Its commonly believed that people in the Middle Ages rarely travelled very far. Perhaps that's true for the bulk of the population, but even those peasants tied to the land and the land owner, had to travel at least some distance. Anyone who'd been conscripted into the army would have seen some of England and possibly some of the continent. But even trips to market could mean journey's of dozens of miles. But other parts of the population, and not just the rich, travelled far. The rich might travel great distances, Jusserand notes that bridge and road upkeep was an enormous problem that had to be regularly solved out of military necessity and royal pleasure who, when hawking, "did not want to be stopped when following their birds by a broken bridge, and they would order the commonalty, whether or not it was bound to do so, to make prompt repairs in view of their coming."
That said, the state of the infrastructure was appalling:
Though there were roads, though land was burdened with service for their support, though laws from time to time recalled their obligations to the owners of the soil, though the private interest of lords and of monks, in addition to the interest of the public,m gave occasion to reparation now and then, the fate of the traveller in a snowfall or in a thaw was very precarious. Well might the Church have pity on him and include him... among the unfortunates whom she recommended to the daily prayers of pious souls.Along these treacherous roads travelled traders and merchants, peddlers, musicians, tumblers, messengers and those fleeing justice. Each of these groups is examined in turn, Jusserand having a talent for finding references in obscure medieval accounts, laws and poetry and song. Of particular interest to me where two sections, one dealing with itinerant preachers who were often, like John Ball in the run up to the Peasants' Revolt of 1381, to be found travelling the lands and were the subject of restrictions in the aftermath of the rebellion.
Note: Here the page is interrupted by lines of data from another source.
(** The same after the rewrite of a record in the old shape. *)
Lemma refines_touched_late W κ σ e b w d r rv next κ' :
  models κ σ → anchor_now σ = Some r → sound d r → rv = rv_name (object_version κ) →
  rtc (kube_env W) (mkCluster (objects κ ++ [d]) (late_puts κ)) κ' →
  wire_of b = Some w → metadataString w "resourceVersion" = rv_name (length (objects κ)) → sound (wire_data w) next →
  cas_refines W σ rv next (Err e) (mkCluster (objects κ') (b :: late_puts κ')).
Proof.
  intros Hm Hr Hd -> He Hw Hrv Hs. pose proof (models_version _ _ Hm) as Hv.
  pose proof (models_touch κ σ d r Hm Hd) as Ht. set (σt := set_history (history σ ++ [r]) σ) in *.
  destruct (kube_envs_simulated W _ _ _ Ht He) as (σ' & He' & Hm').
  set (c := (rv_name (length (objects κ)), next)).
  exists (Answer (Delayed e) "" true), σ, (Err e), (delaying c next σt), (delaying c next σ').
  split_and!; [done| |done|by apply delaying_envs|by eapply models_delaying].
  unfold serve_cas. fold (proposing next σ). simpl. f_equal. unfold send_late. rewrite bool_decide_eq_true_2.
  2:{ rewrite Hv. unfold proposing. by destruct (PendingEpoch next). }
  assert (Hn : anchor_now (proposing next σ) = Some r) by (unfold proposing; by destruct (PendingEpoch next)).
  rewrite Hn. simpl. unfold delaying, c, σt. replace (length (objects κ)) with (current_version (set_history (history σ ++ [r]) σ)).
  - unfold proposing. by destruct (PendingEpoch next).
  - fold σt. rewrite <- (models_version _ _ Ht). unfold object_version. simpl. rewrite length_app. simpl. lia.
Qed.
Men able to address a crowd scoured the country, drawing together the poor and attracting them by harangues filled with what people who suffer always like to hear... Their dress even and manner of speech are described; these malcontents have an austerer aspect, they go 'from county to county, and from town to town in certain habits under dissimulation of great holiness.'... Their real subject is not dogma, but the social question.The second fascinating section was the chapter on pilgrims and pilgrimages. Here we get a real sense of sheer numbers of people moving about to visit shrines and holy places, in England and abroad. Tens of thousands went to the shrine of Thomas a Beckett. But hundreds travelled to the Middle East, to Jerusalem, and again, not just the wealthy. Jusserand notes that guilds often included allowances for those going on pilgrimages to receive money and support from their funds. Pilgrims would return with outrageous tales, mementos and souvenirs. We can laugh at the distorted account of one pilgrim of what an elephant looked like, but these stories clearly reached thousands of people when the travellers returned. Reading these accounts I wondered to what extent the rest of the world was an alien place to the person in the Middle Ages? Many people would have known someone who had been abroad and returned to tell their stories. William Wey travelled twice to the Holy Land. On his final return he gave his souvenirs - a stone from Calvary, one from the Sepulchre, another from Mount Tabor and one from the hill where Christ's cross had stood - to a local church. Perhaps by this gift he was trying to make others feel part of his own travels, and give them share in the experience.
Jusserand concludes that the existence of a travelling culture like he describes ensured that England didn't see revolution like France had experienced. That's a step to far, but shouldn't divert from the enjoyment that this book will give its readers.